Donald Trump / ©Wikimedia Commons
La Maison-Blanche redéfinit ses priorités en matière de lutte antiterroriste. Dans une nouvelle stratégie qui marque une rupture nette avec l’ère Biden, l’administration Trump pointe du doigt l’Europe et oriente ses efforts vers de nouvelles cibles politiques. Une vision qui suscite déjà de nombreuses controverses.
Un changement radical de doctrine sécuritaire
L’administration actuelle abandonne la ligne de son prédécesseur qui plaçait les extrémistes d’extrême droite, notamment les suprémacistes blancs, au cœur de ses préoccupations. Désormais, Washington concentre ses efforts sur ce qu’elle qualifie de menaces issues de la gauche radicale.

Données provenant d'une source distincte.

(* ===== verification/Backends.v ===== *)
(** * Observability backends

    [apps/admin-api/src/observation-backends.ts]: the client of a backend and
    its concurrency limit, the metrics of an instance from Prometheus, its logs
    from Loki, and the alerts of a project from Alertmanager.

    [new URL], zod's ISO times and [sanitizeLog] are parameters.  The state of
    a client is the number of its active requests, before the state [K] of the
    service. *)
From Stdlib Require Import ZArith Lia Ascii Sorted Init.Byte.
From stdpp Require Import base tactics list option strings gmap sorting.
From S2P Require Import Prelude Regex Numbers Effects Catalog Json JsNumber Secrets Http Statistics Series History.

(** ** The client *)
Record Backend := MkBackend { bk_url : Url; bk_token : option string }.
Definition backend (parse_url : string → option Url) (address : string) (token : option string) : res Backend :=
  base ← base_url parse_url "Invalid observability backend URL" address;
  when_throw (match token with
              | Some t => String.eqb t "" || (8192 <? js_length t) || negb (test token_pattern t)
              | None => false
              end) (JsError "Invalid observability backend token") ;;
  mret (MkBackend base token).

Section backend.
Context {K : Type} `{Fetcher K} (clock : M K Z).

Definition on_service {A} (m : M K A) : M (Z * K) A := zoom snd (λ k s, (s.1, k)) m.
Definition count_active (d : Z) : M (Z * K) () := modify (λ s, (s.1 + d, s.2)).
(** [try { m } finally { f }] *)
Definition finally {S A} (m : M S A) (f : S → S) : M S A := λ s, let '(r, s) := m s in (r, f s).

Definition backend_call (this : Backend) (path : string) (params : list (string * string)) (payload : option json) :
    M K json :=
  response ← fetch {|
    fq_url := resolve (bk_url this) path; fq_query := params;
    fq_headers := [("Accept", "application/json")] ++
      match payload with Some _ => [("Content-Type", "application/json")] | None => [] end ++
      match bk_token this with Some t => [("Authorization", "Bearer " +:+ t)] | None => [] end;
    fq_body := payload |};
  reads ← lift (of_option (JsError "Observation backend unavailable")
                  (if hr_ok response then hr_body response else None));
  body ← lift (read_chunks (1024 * 1024) (JsError "Observation response limit") 0 reads);
  lift (parse_body body).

Cette nouvelle approche vise particulièrement les extrémistes violents de gauche, incluant les mouvements anarchistes et antifascistes. Une réorientation stratégique qui reflète la vision politique de Donald Trump et de son équipe.
L’Europe dans le viseur de Washington
Le document stratégique américain ne mâche pas ses mots concernant le Vieux Continent. Les auteurs affirment : « Il est évident pour tous que des groupes hostiles bien organisés exploitent les frontières ouvertes et les idéaux mondialistes qui y sont associés. »
Les politiques d’immigration européennes sont particulièrement critiquées. L’Europe serait, selon cette analyse, devenue un terreau favorable au développement de menaces terroristes en raison de sa gestion des flux migratoires.
Un appel à la fermeté européenne
La Maison-Blanche n’hésite pas à donner des leçons au continent européen : « En tant que berceau de la culture et des valeurs occidentales, l’Europe doit agir maintenant et mettre fin à son déclin obstiné. »
Cette rhétorique interventionniste marque une posture diplomatique offensive vis-à-vis des alliés traditionnels des États-Unis.
Les priorités opérationnelles de l’administration
Le plan antiterroriste américain identifie plusieurs catégories de menaces. Parmi elles figurent les narcoterroristes et gangs internationaux, ainsi que les groupes islamistes historiques qui restent sous surveillance.
Les opérations se poursuivent intensément en Amérique du Nord et du Sud, notamment dans la lutte contre le trafic de drogue. L’administration mentionne spécifiquement la capture de Nicolas Maduro parmi ses actions récentes.
Antifa désigné comme organisation terroriste
Le mouvement Antifa, généralement considéré comme une mouvance de l’extrême gauche, fait l’objet d’une attention particulière. Trump l’avait déjà qualifié d’« organisation terroriste étrangère » suite à un incident spécifique.
La stratégie promet d’utiliser tous les outils constitutionnels disponibles pour neutraliser les groupes présentant une idéologie « anti-américaine », pro-transgenre et anarchiste, avec une mention spécifique du mouvement antifasciste.
Sebastian Gorka, l’architecte controversé
Cette nouvelle doctrine porte la marque de Sebastian Gorka, conseiller de Donald Trump. Ce personnage influent est régulièrement accusé par ses détracteurs d’entretenir des liens avec l’extrême droite, une accusation qui alimente les polémiques autour de cette réorientation stratégique.